Now I’m against ads like everyone else, but if a website needs ads to survive why not just use a system that doesn’t violate user privacy? I understand it might be more efficient to track individuals however if one were to just use site/topic specific ads wouldn’t that offer a degree of privacy? Idk please give me your opinion.
I’d prefer user donations, since then the server would be community run and independent of any advertisers demanding the removal of content.
But as long as it’s not violating privacy by using targeted ads and such, and the instance policy is to remove advertisers, not content, I guess it’s OK.
Instances that allow ads which violate the users privacy should be de-federated to protect our own users privacy.
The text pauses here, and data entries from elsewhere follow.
Lemma o_do_run o x :
  (∀ n, possible peer_of o (fst x) n (snd x)) → rtc (o_step (Sig := toy_ed25519) peer_of hosts) o (o_do o x).
Proof.
  intros Hp. unfold o_do. destruct (o_nodes o !! fst x) as [n|] eqn:Hn; [|done].
  destruct (node_step _ n (snd x)) as [[n' out]| |] eqn:Hs; [|done..]. apply rtc_once. by econstructor.
Qed.

Lemma dialling_run ops o :
  Forall (λ x, ∀ o n, possible peer_of o (fst x) n (snd x)) ops →
  rtc (o_step (Sig := toy_ed25519) peer_of hosts) o (foldl o_do o ops).
Proof.
  intros Hp. revert o. induction Hp as [|x ops Hx Hp IH]; intros o; [done|]. cbn [foldl].
  etrans; [apply o_do_run, Hx|apply IH].
Qed.

Lemma over_run : rtc (o_step (Sig := toy_ed25519) peer_of hosts) over0 over2.
Proof.
  etrans; [|apply o_do_run].
  - apply dialling_run. by repeat constructor.
  - intros n. split; [done|]. exists announcement, []. split; [exact announced|by rewrite app_nil_r].
Qed.

Definition heard_5 : Node := default node_5 (o_nodes over2 !! id_ID id_5).

Lemma overlay_refines_witness :
  ∃ t0 t, starts t0 ∧ nodes t0 = propagator <$> o_nodes over0 ∧ rtc net_step t0 t ∧ nodes t = propagator <$> o_nodes over2 ∧
    ∀ i j m, (i, j, m) ∈ o_wire over2 → carried t i j m.
Proof.
  apply (overlay_refines (SigL := toy_ed25519_laws) peer_of hosts over0 over2).
  - exact over0_starts.
  - exact over_run.
Defined.

Definition route_of_5 : Route := mkRoute (prefix_norm example_net) (id_ID id_7) (mkASPath [id_ID id_7]) 2 (id_ID id_7) 100 0.

Lemma overlay_safe_witness :
  is_ok (node_step (C := toy_ed25519) (hosts (id_ID id_5)) heard_5
           (ODispatch dial_env (id_ID id_7) (mkSlice (announcement ++ [x00]) [xff]))) ∧
  route_right (id_ID id_5) route_of_5.
Proof.
  destruct (overlay_safe (SigL := toy_ed25519_laws) peer_of hosts over0 over2 (id_ID id_5) heard_5
    over0_starts over_run) as [H1 H2]; [vm_compute; reflexivity|]. split.
  - apply H1. split; [done|]. exists announcement, [x00]. split; [|done]. apply (bool_decide_unpack _). vm_compute. exact I.
  - apply H2. exists "10.1.0.0/16", [route_of_5]. split; [|left]. apply (bool_decide_unpack _). vm_compute. exact I.
Defined.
Actually some search engines like duckduckgo and brave use this method, where the ads are only based on your query (so when you search for ‘bank’ you will get ads for banks). I think this is the correct way to advertise.
I think a more ethical way is to have user donations. That way the site is truly community run.
Assuming you’re running a site as a non-profit and just want to provide a self-sustaining service (which is usually the case in the Fediverse): something that could be beneficial is to publicly announce the price breakdown of everything that goes into the site: servers, domain name, etc, and also disclose how much money is being raised per month. Maybe even list how much surplus money is set aside for months where there aren’t enough donations to fully cover the hosting costs. The goal shouldn’t be to guilt trip people obviously, but simply matter of factly stating these figures gives users a sense of exactly where their money is going, which has been shown to build trust and increase donations, and also gives them a sense of how much donations are needed, as most users have an impression that an ad-free site can just keep going without them having to donate, not due to an unwillingness to donate, simply due to not knowing.
Ads and donations are not necessarily mutually exclusive. For example a good way to do this may be that donators don’t get ads. (Of course talk to a lawyer if this still counts as a “donation”.) That way everyone is supporting the server but they have some choice in how they wish to do so.
This is how newspapers and magazines worked before the internet.
I think it is more important to break the cycle of consumerism and instead focus on community partnerships. Eg. On public the radio today, hosts won’t tell you how a company will make your life better with false promises. They simply say, “this programming is brought to you, in part, by [ community partner]”
This informs listeners of community shops that also believe in the value of news, without all the nasty tactics of advertising and manipulation. It is a model I can support, but it has struggled on the web were it is so easy to prey on users.
Also, sponsorships are not enough to sustain a site or syndicate with living wages. They also require individual donors, corporate donations, and charity from wealthy donors. Corporate and wealthy donors unleash a second set of nasty conflicts that need rooting out imo
A few curated, tasteful ads which follow the topic of the website probably aren’t a problem. One of the reasons I’m there is to find links to other similar things.
Ads are distracting.
Because ads aren’t any better just because your website needs them to survive.
it WAS like that. ads were sold by demographics of readership.
then NSA and CIA got involved in big tech. i kid you not.
cloudflare was a project called honeypot to detect spam and bots. dept of homeland security director called the owner and suggested their data was valuable and they should start a company. the ceo tells the history in early interviews.
Source?
https://www.bbc.com/news/business-37348016
Scroll down a bit, it’s under the subtitle “Federal interest”.
deleted by creator
Someone already provided the source so idk what youre getting at
replied in the wrong thread. i got lots of replies with only “source?”
I don’t think that a donation-based media outlet would be financially viable, although the idea seems appealing. But there are some good examples of media cooperatives in Europe across many countries with different revenue models, and they appear to be successful. I guess the “right” business model depends on the target market and the content, there’s no one size fits all (I worked in the media sector in various roles and successfully co-founded a magazine on my own - after my first attempt had gloriously failed, so I guess I know what I’m talking about :-))
Those are called context-based ads or contextual targeting.
The downside is it needs human intervention. It’s hard to automate it online, without it preserving the typical track-y nature of online ads (the ads would still be getting served from an ad server to the browser directly, and therefore still no privacy.
It works if the ads are hard coded into the webpage by the publisher server-side, but then the advertiser has no idea how many views the ad got, and therefore how much to pay for the ad space… which means the advertiser needs human intervention to decide how much to pay by a guesstimate, which means this whole scheme can’t work for small random websites in an automated fashion.
It might, and that’s a mighty precarious might, work with some kind of crazy blockchain scheme (y’know, that whole distributed consensus thing… lol… an actual use for blockchain for once?!), but unlikely, very unlikely…
Basically , I’m all for it as an alternative to donations or volunteering if they aren’t possible , but you need to actually attract advertisers that want to advertise on your website first.